▶ _YOUR INSTRUCTIONS_: Using the listing below, extract each line that has the word "Some" in it.

▶ _EXTRACTED INFORMATION_:
(** * Witnesses *)

Definition sample_chunk : chunk_doc :=
  {| cd_context := Some (lit "fn main");
     cd_lines := [Context (lit "a"); Removed (lit "b"); Added (lit "c")]; cd_eof := true |}.
Definition sample_doc : list hunk_doc :=
  [AddDoc (lit "new.txt") [lit "hi"; []]; DeleteDoc (lit "old.txt");
   UpdateDoc (lit "src/x.rs") (Some (lit "src/y.rs")) [sample_chunk]].

Lemma plain_lit s :
  bool_decide ((nl ∉ lit s) ∧ last (lit s) ≠ Some cr) = true → plain_line (lit s).
Proof. apply plain_line_closed. Qed.

Lemma sample_wf : Forall wf_hunk sample_doc.
Proof.
  assert (∀ s, bool_decide ((nl ∉ lit s) ∧ last (lit s) ≠ Some cr) = true →
     bool_decide (lit s ≠ [] ∧ trim_end (lit s) = lit s) = true → wf_path (lit s)) as Hpath.
  { intros s H1 H2. apply bool_decide_eq_true in H2 as [? ?].
    split; [by apply plain_line_closed|done]. }
  unfold sample_doc. rewrite !Forall_cons. split; [|split; [|split; [|done]]].
  - split; [by apply Hpath|]. rewrite !Forall_cons. split; [|split; [|done]]; by apply plain_line_closed.
  - by apply Hpath.
  - split; [by apply Hpath|]. split; [|split; [done|]].
    + intros m [= <-]. by apply plain_line_closed.
    + apply Forall_singleton. split; [|split; [done|]].
      * intros m [= <-]. by apply plain_line_closed.
      * cbn [cd_lines sample_chunk]. rewrite !Forall_cons.
        split; [|split; [|split; [|done]]]; by apply plain_line_closed.
Qed.

Lemma parse_patch_render_witness :
  parse_patch (patch_text sample_doc)
  = Ok {| patch := patch_text sample_doc; hunks := denote_hunk <$> sample_doc; workdir := None |}
  ∧ length (denote_hunk <$> sample_doc) = 3.
Proof. split; [apply parse_patch_render, sample_wf|reflexivity]. Defined.

Lemma parse_patch_heredoc_witness :
  lit "<<'EOF'" ∈ heredoc_openers ∧
  parse_patch (heredoc_text (lit "<<'EOF'") ([] ++ lit "EOF") sample_doc)
  = Ok {| patch := patch_text sample_doc; hunks := denote_hunk <$> sample_doc; workdir := None |}.
Proof.
  assert (lit "<<'EOF'" ∈ heredoc_openers) as Ho by (right; left).
  split; [exact Ho|].
  apply (parse_patch_heredoc sample_doc (lit "<<'EOF'") []);
    [exact sample_wf|exact Ho|by apply plain_line_closed].
Defined.
(* ===== verification/ApplyPatch.v ===== *)
(** Applying a parsed patch: [codex-rs/apply-patch/src/lib.rs] and
    [codex-rs/apply-patch/src/invocation.rs]. *)
From stdpp Require Import gmap.
From S2P Require Import Prelude RustStr RustPath FileSystem SeekSequence PatchParser.

Record IoError : Type := { context : str; source : io_error }.

Inductive ApplyPatchError : Type :=
| APParseError (e : ParseError)
| APIoError (e : IoError)
| ComputeReplacements (message : str)
| ImplicitInvocation.

(** * Computing the new contents of a file *)

Abbreviation replacement := (nat * nat * list str)%type.
Definition r_start (r : replacement) : nat := fst (fst r).
Definition r_len (r : replacement) : nat := snd (fst r).
Definition r_new (r : replacement) : list str := snd r.

Definition last_is_empty (l : list str) : bool := bool_decide (last l = Some []).

(** One iteration of the [for chunk in chunks] loop: the replacement it
    pushes and the new [line_index]. *)
Definition chunk_replacement (original_lines : list str) (path : str) (line_index : nat)
    (chunk : UpdateFileChunk) : outcome ApplyPatchError (replacement * nat) :=
  line_index ←
    match change_context chunk with
    | Some ctx_line =>
        found ← no_err (seek_sequence original_lines [ctx_line] line_index false);
        match found with
        | Some idx => Ok (idx + 1)
        | None => Err (ComputeReplacements
            (lit "Failed to find context '" ++ ctx_line ++ lit "' in " ++ path))
        end
    | None => Ok line_index
    end;
  if decide (old_lines chunk = []) then
    let insertion_idx := if last_is_empty original_lines then length original_lines - 1
                         else length original_lines in
    Ok ((insertion_idx, 0, new_lines chunk), line_index)
  else
    let pattern := old_lines chunk in
    let new_slice := new_lines chunk in
    found ← no_err (seek_sequence original_lines pattern line_index (is_end_of_file chunk));
    '(pattern, new_slice, found) ←
      (if bool_decide (found = None) && last_is_empty pattern then
         let pattern := removelast pattern in
         let new_slice := if last_is_empty new_slice then removelast new_slice else new_slice in
         found ← no_err (seek_sequence original_lines pattern line_index (is_end_of_file chunk));
         Ok (pattern, new_slice, found)
       else Ok (pattern, new_slice, found));
    match found with
    | Some start_idx =>
        Ok ((start_idx, length pattern, new_slice), start_idx + length pattern)
    | None => Err (ComputeReplacements
        (lit "Failed to find expected lines in " ++ path ++ lit ":" ++ [nl]
         ++ join [nl] (old_lines chunk)))
    end.
(* ===== verification/NormalPath.v ===== *)
(** Lexically normal absolute paths, those [AbsolutePathBuf] holds: a root and
    names, with no dots and no repeated separators. Their ancestors, and the
    behaviour of [path_absolutize] on them. *)
From stdpp Require Import sorting.
From S2P Require Import Prelude RustStr RustPath FileSystem AbsolutePath.

Definition normal_component (c : component) : Prop := plain_component c ∧ c ≠ ParentDir.
(** The path of a list of names below the root. *)
Definition below_root (cs : list component) : str := of_components (RootDir :: cs).
Definition normal_path (p : str) : Prop := ∃ cs, Forall normal_component cs ∧ p = below_root cs.
(** One folder is strictly above another. *)
Definition dir_above (a b : str) : Prop :=
  ∃ cs c ds, Forall normal_component (cs ++ c :: ds) ∧ a = below_root cs ∧ b = below_root (cs ++ c :: ds).

(** The absolutized form of a path that is normal is the path itself. *)
Class NormalPaths `{PathEnv} : Prop := {
  absolutize_normal p : normal_path p → absolutize p = Ok p;
  absolutize_from_normal b p q : normal_path b → absolutize_from b p = Ok q → normal_path q }.

(** * Lemmas *)

Lemma normal_plain cs : Forall normal_component cs → Forall plain_component cs.
Proof. intros H. apply (Forall_impl _ _ _ H). by intros c []. Qed.
Lemma components_below_root cs : Forall normal_component cs → components (below_root cs) = RootDir :: cs.
Proof. intros H. by apply components_of_components, normal_plain. Qed.
Lemma below_root_absolute cs : is_absolute (below_root cs) = true.
Proof. done. Qed.
Lemma below_root_inj cs ds : Forall normal_component cs → Forall normal_component ds → below_root cs = below_root ds → cs = ds.
Proof. intros Hc Hd E. apply (f_equal components) in E. rewrite !components_below_root in E by done. by injection E. Qed.
Lemma parent_below_root cs c : Forall normal_component (cs ++ [c]) → parent (below_root (cs ++ [c])) = Some (below_root cs).
Proof.
  intros H. unfold parent. rewrite components_below_root by done. change (RootDir :: cs ++ [c]) with ((RootDir :: cs) ++ [c]).
  rewrite last_snoc, removelast_snoc. apply Forall_app in H as [_ [[Hc _] _]%Forall_cons]. by destruct c.
Qed.
Lemma parent_root : parent (below_root []) = None.
Proof. reflexivity. Qed.
Lemma join_snoc_below cs s : Forall normal_component cs → normal_component (Normal s) → s ≠ [] → is_absolute s = false →
  path_join (below_root cs) s = below_root (cs ++ [Normal s]).
Proof.
  intros Hc Hs Hne Ha. unfold path_join. rewrite Ha, decide_False by done. unfold below_root, of_components.
  destruct cs as [|c cs] using rev_ind; [by rewrite decide_True|]. clear IHcs.
  assert (Hj : join [slash] (component_str <$> (cs ++ [c]) ++ [Normal s])
    = join [slash] (component_str <$> cs ++ [c]) ++ slash :: s).
  { rewrite (fmap_app _ (cs ++ [c])). cbn [fmap list_fmap component_str]. rewrite join_snoc; [done|]. rewrite fmap_app. by destruct (component_str <$> cs). }
  rewrite Hj. rewrite decide_False; [done|].
  apply Forall_app in Hc as [_ [[Hc Hnp] _]%Forall_cons]. destruct c as [| | |x]; try done.
  destruct Hc as (Hx & _ & _ & Hsl). rewrite fmap_app. cbn [fmap list_fmap component_str].
  assert (Hlast : ∃ pre, join [slash] ((component_str <$> cs) ++ [x]) = pre ++ x).
  { destruct cs as [|d cs]; [by exists []|]. rewrite join_snoc by done. eexists. by rewrite app_assoc. }
  destruct Hlast as [pre ->]. destruct x as [|y x _] using rev_ind; [done|].
  rewrite app_assoc, (app_comm_cons _ _ slash), last_snoc. intros [= ->]. apply Hsl. set_solver.
Qed.
Lemma path_eq_below cs ds : Forall normal_component cs → Forall normal_component ds →
  path_eq (below_root cs) (below_root ds) → cs = ds.
Proof. unfold path_eq. intros Hc Hd. rewrite !components_below_root by done. by intros [= ->]. Qed.

(** The ancestors of a normal path are its prefixes, the longest first. *)
Lemma elem_ancestors_fuel n a : ∀ cs, Forall normal_component cs → length cs ≤ n →
  a ∈ ancestors_fuel n (below_root cs) ↔ ∃ ds es, cs = ds ++ es ∧ a = below_root ds.
Proof.
  induction n as [|n IH]; intros cs Hc Hn.
  - destruct cs; [|cbn in Hn; lia]. cbn [ancestors_fuel]. rewrite list_elem_of_singleton. split.
    + intros ->. by exists [], [].
    + intros (ds & es & E & ->). by symmetry in E; apply app_nil in E as [-> ->].
  - cbn [ancestors_fuel]. destruct cs as [|c cs _] using rev_ind.
    + rewrite parent_root, list_elem_of_singleton. split; [intros ->; by exists [], []|].
      intros (ds & es & E & ->). by symmetry in E; apply app_nil in E as [-> ->].
    + rewrite parent_below_root, elem_of_cons by done. rewrite length_app in Hn. cbn in Hn.
      pose proof (proj1 (Forall_app _ _ _) Hc) as [Hc' _]. rewrite (IH cs) by (done || lia). split.
      * intros [->|(ds & es & -> & ->)]; [by exists (cs ++ [c]), []; rewrite app_nil_r|].
        exists ds, (es ++ [c]). by rewrite app_assoc.
      * intros (ds & es & E & ->). destruct es as [|e es _] using rev_ind; [left; by rewrite E, app_nil_r|right].
        rewrite app_assoc in E. apply app_inj_tail in E as [-> _]. by exists ds, es.
Qed.
Lemma elem_ancestors cs a : Forall normal_component cs →
  a ∈ ancestors (below_root cs) ↔ ∃ ds es, cs = ds ++ es ∧ a = below_root ds.
Proof. intros H. unfold ancestors. rewrite components_below_root by done. apply elem_ancestors_fuel; [done|cbn; lia]. Qed.
Lemma ancestors_fuel_sorted n : ∀ cs, Forall normal_component cs → length cs ≤ n →
  StronglySorted (flip dir_above) (ancestors_fuel n (below_root cs)).
Proof.
  induction n as [|n IH]; intros cs Hc Hn; cbn [ancestors_fuel]; [by repeat constructor|].
  destruct cs as [|c cs _] using rev_ind; [rewrite parent_root; by repeat constructor|].
  rewrite parent_below_root by done. rewrite length_app in Hn. cbn in Hn.
  pose proof (proj1 (Forall_app _ _ _) Hc) as [Hc' _]. constructor; [apply IH; [done|lia]|].
  apply Forall_forall. intros a Ha. apply elem_ancestors_fuel in Ha as (ds & es & -> & ->); [|done|lia].
  unfold flip, dir_above. destruct es as [|e es].
  - rewrite app_nil_r in *. by exists ds, c, [].
  - exists ds, e, (es ++ [c]). by rewrite <-app_assoc in Hc |- *.
Qed.
Lemma ancestors_sorted p : normal_path p → StronglySorted dir_above (reverse (ancestors p)).
Proof.
  intros (cs & Hc & ->). apply (StronglySorted_reverse (flip dir_above)). unfold ancestors. rewrite components_below_root by done.
  apply ancestors_fuel_sorted; [done|cbn; lia].
Qed.

(** The lexical environment has the laws. *)
Lemma remove_dots_keep cs : ∀ acc, Forall normal_component cs → remove_dots acc cs = acc ++ cs.
Proof.
  induction cs as [|c cs IH]; intros acc Hc; cbn [remove_dots]; [by rewrite app_nil_r|].
  apply Forall_cons in Hc as [[Hc Hp] Hcs]. destruct c as [| | |s]; try done. rewrite IH by done. by rewrite <-app_assoc.
Qed.
Lemma remove_dots_keeps cs : ∀ acc, Forall plain_component (filter (λ c, c ≠ RootDir ∧ c ≠ CurDir) cs) → Forall normal_component acc →
  ∃ rest, Forall normal_component rest ∧ remove_dots (RootDir :: acc) cs = RootDir :: rest.
Proof.
  induction cs as [|c cs IH]; intros acc Hf Ha; [by exists acc|]. rewrite filter_cons in Hf.
  destruct c as [| | |s]; cbn [remove_dots].
  - apply (IH []); [|constructor]. by rewrite decide_False in Hf by tauto.
  - apply IH; [|done]. by rewrite decide_False in Hf by tauto.
  - rewrite decide_True in Hf by done. apply Forall_cons in Hf as [_ Hf].
    destruct (last (RootDir :: acc)) as [[| | |x]|] eqn:El; try by apply IH.
    destruct acc as [|d acc]; [done|]. rewrite removelast_head by done. apply IH; [done|].
    destruct acc as [|e acc _] using rev_ind; [constructor|]. rewrite app_comm_cons, removelast_snoc.
    rewrite app_comm_cons in Ha. by apply Forall_app in Ha as [? _].
  - rewrite decide_True in Hf by done. apply Forall_cons in Hf as [Hs Hf]. apply (IH (acc ++ [Normal s])); [done|].
    apply Forall_app. split; [done|]. by constructor.
Qed.
Lemma lexical_normal base p : is_absolute base = true → normal_path (lexical_absolutize base p).
Proof.
  intros Hb. unfold lexical_absolutize. set (q := if is_absolute p then p else path_join base p).
  assert (Hq : is_absolute q = true).
  { subst q. destruct (is_absolute p) eqn:E; [done|]. by apply components_path_join. }
  destruct (components_absolute q Hq) as (cs & -> & Hcs). cbn [remove_dots].
  destruct (remove_dots_keeps cs []) as (rest & Hr & ->); [|constructor|by exists rest].
  apply Forall_forall. intros c [_ Hc]%list_elem_of_filter. rewrite Forall_forall in Hcs. by apply Hcs.
Qed.
Lemma lexical_normal_paths home cwd : @NormalPaths (lexical_env home cwd).
Proof.
  split; cbn.
  - intros p (cs & Hc & ->). f_equal. unfold lexical_absolutize. rewrite below_root_absolute, components_below_root by done.
    cbn [remove_dots]. by rewrite remove_dots_keep.
  - intros b p q (cs & Hc & ->) [= <-]. by apply lexical_normal.
Qed.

▶ _TASK OUTPUT_:
  {| cd_context := Some (lit "fn main");
   UpdateDoc (lit "src/x.rs") (Some (lit "src/y.rs")) [sample_chunk]].
  bool_decide ((nl ∉ lit s) ∧ last (lit s) ≠ Some cr) = true → plain_line (lit s).
  assert (∀ s, bool_decide ((nl ∉ lit s) ∧ last (lit s) ≠ Some cr) = true →
Definition last_is_empty (l : list str) : bool := bool_decide (last l = Some []).
    | Some ctx_line =>
        | Some idx => Ok (idx + 1)
    | Some start_idx =>
Lemma parent_below_root cs c : Forall normal_component (cs ++ [c]) → parent (below_root (cs ++ [c])) = Some (below_root cs).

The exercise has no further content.